Issues of foreign relations intruded on
Thomas Jefferson early in his term, when events in the
Mediterranean quickly gave him second thoughts about the need for a navy. On the
Barbary Coast of
North Africa the rulers of
Morocco,
Algiers,
Tunis, and
Tripoli had for years practiced
piracy and
extortion. After the
Revolution, American shipping in the Mediterranean became fair game, no longer protected by
British payments of
tribute. The new American government yielded up protection money too, first to Morocco in 1786, then to the others in the 1790s. In 1801, however, the
pasha of Tripoli upped his demands and declared war on the
United States by the symbolic gesture of chopping down the flagpole at the United States
consulate.

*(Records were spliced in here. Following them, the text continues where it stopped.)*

Lemma Zdigits2_unique m k : 2 ^ (k - 1) <= m < 2 ^ k -> 0 < k -> Zdigits2 m = k.
Proof.
  intros [Hlo Hhi] Hk.
  assert (Hm : 0 < m) by (pose proof (Z.pow_pos_nonneg 2 (k - 1)); lia).
  pose proof (Zdigits2_bounds m Hm) as [Hlo' Hhi'].
  pose proof (Zdigits2_pos m Hm) as Hd.
  destruct (Z.lt_trichotomy (Zdigits2 m) k) as [Hlt | [Heq | Hgt]]; [| exact Heq |].
  - assert (2 ^ Zdigits2 m <= 2 ^ (k - 1)) by (apply Z.pow_le_mono_r; lia). lia.
  - assert (2 ^ k <= 2 ^ (Zdigits2 m - 1)) by (apply Z.pow_le_mono_r; lia). lia.
Qed.

Lemma Zdigits2_le m1 m2 : 0 < m1 -> m1 <= m2 -> Zdigits2 m1 <= Zdigits2 m2.
Proof.
  intros H1 H12.
  pose proof (Zdigits2_bounds m1 H1) as [Hlo1 _].
  pose proof (Zdigits2_bounds m2 ltac:(lia)) as [_ Hhi2].
  destruct (Z_lt_le_dec (Zdigits2 m2) (Zdigits2 m1)) as [Hlt | Hle]; [| exact Hle].
  assert (2 ^ Zdigits2 m2 <= 2 ^ (Zdigits2 m1 - 1)) by (apply Z.pow_le_mono_r; lia). lia.
Qed.

Lemma Zdigits2_mul_pow2 m k : 0 < m -> 0 <= k -> Zdigits2 (m * 2 ^ k) = Zdigits2 m + k.
Proof.
  intros Hm Hk. pose proof (Zdigits2_bounds m Hm) as [Hlo Hhi].
  pose proof (Zdigits2_pos m Hm).
  assert (Hp : 0 < 2 ^ k) by (apply Z.pow_pos_nonneg; lia).
  apply Zdigits2_unique; [| lia]. split.
  - replace (Zdigits2 m + k - 1) with (Zdigits2 m - 1 + k) by lia.
    rewrite Z.pow_add_r by lia. nia.
  - rewrite Z.pow_add_r by lia. nia.
Qed.

(** ** Shifting a mantissa right, with its round and sticky bits *)

Lemma iter_pos_nat {A} (f : A -> A) (p : positive) (x : A) :
  SpecFloat.iter_pos f p x = Nat.iter (Pos.to_nat p) f x.
Proof.
  revert x. induction p as [p IH | p IH |]; intros x; simpl SpecFloat.iter_pos.
  - rewrite !IH, Pos2Nat.inj_xI.
    replace (S (2 * Pos.to_nat p)) with (Pos.to_nat p + (Pos.to_nat p + 1))%nat by lia.
    rewrite !Nat.iter_add. reflexivity.
  - rewrite !IH, Pos2Nat.inj_xO.
    replace (2 * Pos.to_nat p)%nat with (Pos.to_nat p + Pos.to_nat p)%nat by lia.
    rewrite Nat.iter_add. reflexivity.
  - reflexivity.
Qed.

Lemma shr_1_nonneg m r s :
  0 <= m -> shr_1 (Build_shr_record m r s) = Build_shr_record (m / 2) (Z.odd m) (r || s).
Proof.
  intros Hm. destruct m as [| p | p]; [reflexivity | | lia].
  destruct p as [p | p |]; simpl shr_1.
  - assert (H : Z.pos p = Z.pos p~1 / 2).
    { rewrite Pos2Z.inj_xI. apply Z.div_unique with (r := 1); lia. }
    now rewrite <- H.
  - assert (H : Z.pos p = Z.pos p~0 / 2).
    { rewrite Pos2Z.inj_xO. apply Z.div_unique with (r := 0); lia. }
    now rewrite <- H.
  - reflexivity.
Qed.

Lemma shifted_step m k : 0 <= m -> 1 <= k -> shr_1 (shifted m k) = shifted m (k + 1).
Proof.
  intros Hm Hk. unfold shifted.
  assert (Hp : 0 < 2 ^ (k - 1)) by (apply Z.pow_pos_nonneg; lia).
  assert (Hpk : 2 ^ k = 2 ^ (k - 1) * 2).
  { replace k with (k - 1 + 1) at 1 by lia. rewrite Z.pow_add_r by lia. reflexivity. }
  rewrite shr_1_nonneg by (apply Z.div_pos; [lia | apply Z.pow_pos_nonneg; lia]).
  replace (k + 1 - 1) with k by lia.
  f_equal.
  - rewrite Z.div_div by (try apply Z.pow_pos_nonneg; lia).
    rewrite Z.pow_add_r by lia. reflexivity.
  - rewrite Hpk, Z.rem_mul_r by lia.
    pose proof (Z.mod_pos_bound m (2 ^ (k - 1)) Hp) as Hlow.
    pose proof (Zmod_odd (m / 2 ^ (k - 1))) as Hodd.
    destruct (Z.odd (m / 2 ^ (k - 1)));
      destruct (Z.eqb_spec (m mod 2 ^ (k - 1)) 0) as [H0 | H0]; simpl; symmetry;
      try (apply Bool.negb_true_iff; apply Z.eqb_neq);
      try (apply Bool.negb_false_iff; apply Z.eqb_eq); nia.
Qed.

Rather than give in to this, Jefferson sent warships to
blockade Tripoli.
A wearisome war dragged on until 1805, punctuacted in 1804 by the notable exploit of Lieutenant Stephen Decatur, who slipped into Tripoli Harbor by night and set fire to the frigate Philadelphia, which had been captured (along with its crew) after it ran aground. The pasha finally settled for $60,000 ransom and released the Philadelphia's crew, whom he had held hostage for more than a year. It was still tribute, but less than the $300,000 the pasha had demanded at first, and much less than the cost of war.